Ehlers-Danlos syndrome (EDS) is a heterogeneous connective tissue disorder that severely impairs the structure and function of the skin, joints, eyes and blood vessels. We have identified mutations of the COL5A2 gene, which encodes the alpha2(V) chain of type V collagen, in two unrelated patients with the severe type I form of EDS. The first proband was heterozygous for a 7 bp deletion that resulted in skipping of exon 27 while the second proband was heterozygous for a single nucleotide substitution that resulted in skipping of exon 28. Cultured dermal fibroblasts from both probands produced about equal amounts of the normal and mutant alpha2(V) mRNAs and protein chains. The dermis from the first proband contained a sparse collagen fibrillar network with great variability in collagen fibril sizes and shapes. The dermal collagens were also abnormally soluble. Bone cells from the first proband also produced about equal amounts of the normal and mutant alpha2(V) mRNAs. However, the collagen fibrillar architecture and collagen solubility of the bone matrix were normal. Our findings show that heterozygous mutations of the COL5A2 gene can produce the EDS type I phenotype. They also suggest that type V collagen plays a more important role in collagen fibrillogenesis of dermis than that of bone.

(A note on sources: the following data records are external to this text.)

(** What follows a consumption that the upstream did not refuse. *)
Definition after_consumption (id : Z) (resetting : OpenAIAutoResetCreditState) (windowsReset : Z)
    : rprog (option string) :=
  post ← RunOpenAIQuotaResetPostProcess recoverer id;
  if negb (AccountStateRecovered post) || (WarningCode post !=? "") then
    let code := if WarningCode post ==? "" then WarningAccountRecoveryFailed else WarningCode post in
    _ ← recordAudit audit id (AvailableCount resetting) "recovery_failed" windowsReset code;
    failState id resetting code None
  else
    now ← ask Now;
    let at_ := FormatRFC3339 now in
    let count := match post_Quota post ≫= RateLimitResetCredits with
                 | Some c => cr_AvailableCount c
                 | None => Z.max 0 (AvailableCount resetting - 1)
                 end in
    e ← persistState id (mkResetState OpenAIAutoResetStatusSuccess (TriggerWindow resetting) count at_ at_ ""
           (AttemptCycleHash resetting) (AttemptCreditHash resetting));
    match e with
    | Some err => Return (Some err)
    | None => _ ← recordAudit audit id (AvailableCount resetting) "success" windowsReset "";
              Return None
    end.

(** What follows the coordinator's answer. *)
Definition after_execute (id : Z) (resetting : OpenAIAutoResetCreditState)
    (reply : result string openAIAutoResetConsumeResult) : rprog (option string) :=
  match reply with
  | Err reason =>
      if (reason ==? "IDEMPOTENCY_IN_PROGRESS") || (reason ==? "IDEMPOTENCY_RETRY_BACKOFF") then Return None
      else
        _ ← recordAudit audit id (AvailableCount resetting) "failed" 0 reason;
        failState id resetting reason (Some reason)
  | Ok consumed =>
      if ToLower (TrimSpace (cs_Code consumed)) ==? "no_credit" then
        now ← ask Now;
        let at_ := FormatRFC3339 now in
        _ ← recordAudit audit id (AvailableCount resetting) "no_credit" 0 "NO_RESET_CREDIT";
        persistState id (mkResetState OpenAIAutoResetStatusNoCredit (TriggerWindow resetting) 0 at_ at_
          "NO_RESET_CREDIT" (AttemptCycleHash resetting) (AttemptCreditHash resetting))
      else after_consumption id resetting (WindowsReset consumed)
  end.

(** From the choice of a card on.  [checking] is the state last written,
    [state] the one the evaluation found. *)
Definition consume (id : Z) (now : time) (usage : OpenAIQuotaUsage) (available : Z) (trigger : string)
    (checking : OpenAIAutoResetCreditState) (state : option OpenAIAutoResetCreditState)
    : rprog (option string) :=
  let cycleHash := shortOpenAIAutoResetHash sha256 (openAIAutoResetCycleSeed usage) in
  match selectOpenAIAutoResetCandidate sha256 (autoResetCandidates usage) available state cycleHash with
  | Err reason =>
      failState id (mkResetState (rs_Status checking) trigger available (CheckedAt checking)
        (LastResultAt checking) (ErrorCode checking) cycleHash (AttemptCreditHash checking))
        reason (Some reason)
  | Ok candidate =>
      let o := order_of id candidate cycleHash in
      let resetting := resetting_state trigger available now cycleHash (ro_credit_hash o) in
      e ← persistState id resetting;
      match e with
      | Some err => Return (Some err)
      | None =>
          a ← ask (GetByID id);
          match a with
          | Err err => Return (Some err)
          | Ok None => Return None
          | Ok (Some account) =>
              if negb (rc_Enabled (ResolveOpenAIAutoResetCreditConfig account)) then Return None
              else r ← ask (Execute o); after_execute id resetting r
          end
      end
  end.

埃勒斯-当洛综合征(EDS)是一种异质性结缔组织疾病,严重损害皮肤、关节、眼睛和血管的结构与功能。我们在两名无关的患有严重Ⅰ型EDS的患者中,鉴定出了编码Ⅴ型胶原蛋白α2(Ⅴ)链的COL5A2基因的突变。第一个先证者是7个碱基对缺失的杂合子,导致第27外显子跳跃;而第二个先证者是单个核苷酸替换的杂合子,导致第28外显子跳跃。来自这两名先证者的培养真皮成纤维细胞产生的正常和突变α2(Ⅴ)mRNA及蛋白链数量大致相等。第一个先证者的真皮含有稀疏的胶原纤维网络,胶原纤维的大小和形状差异很大。真皮中的胶原蛋白溶解性也异常。第一个先证者的骨细胞产生的正常和突变α2(Ⅴ)mRNA数量也大致相等。然而,骨基质的胶原纤维结构和胶原溶解性是正常的。我们的研究结果表明,COL5A2基因的杂合突变可产生Ⅰ型EDS表型。它们还提示,Ⅴ型胶原蛋白在真皮的胶原纤维形成中比在骨中发挥更重要的作用。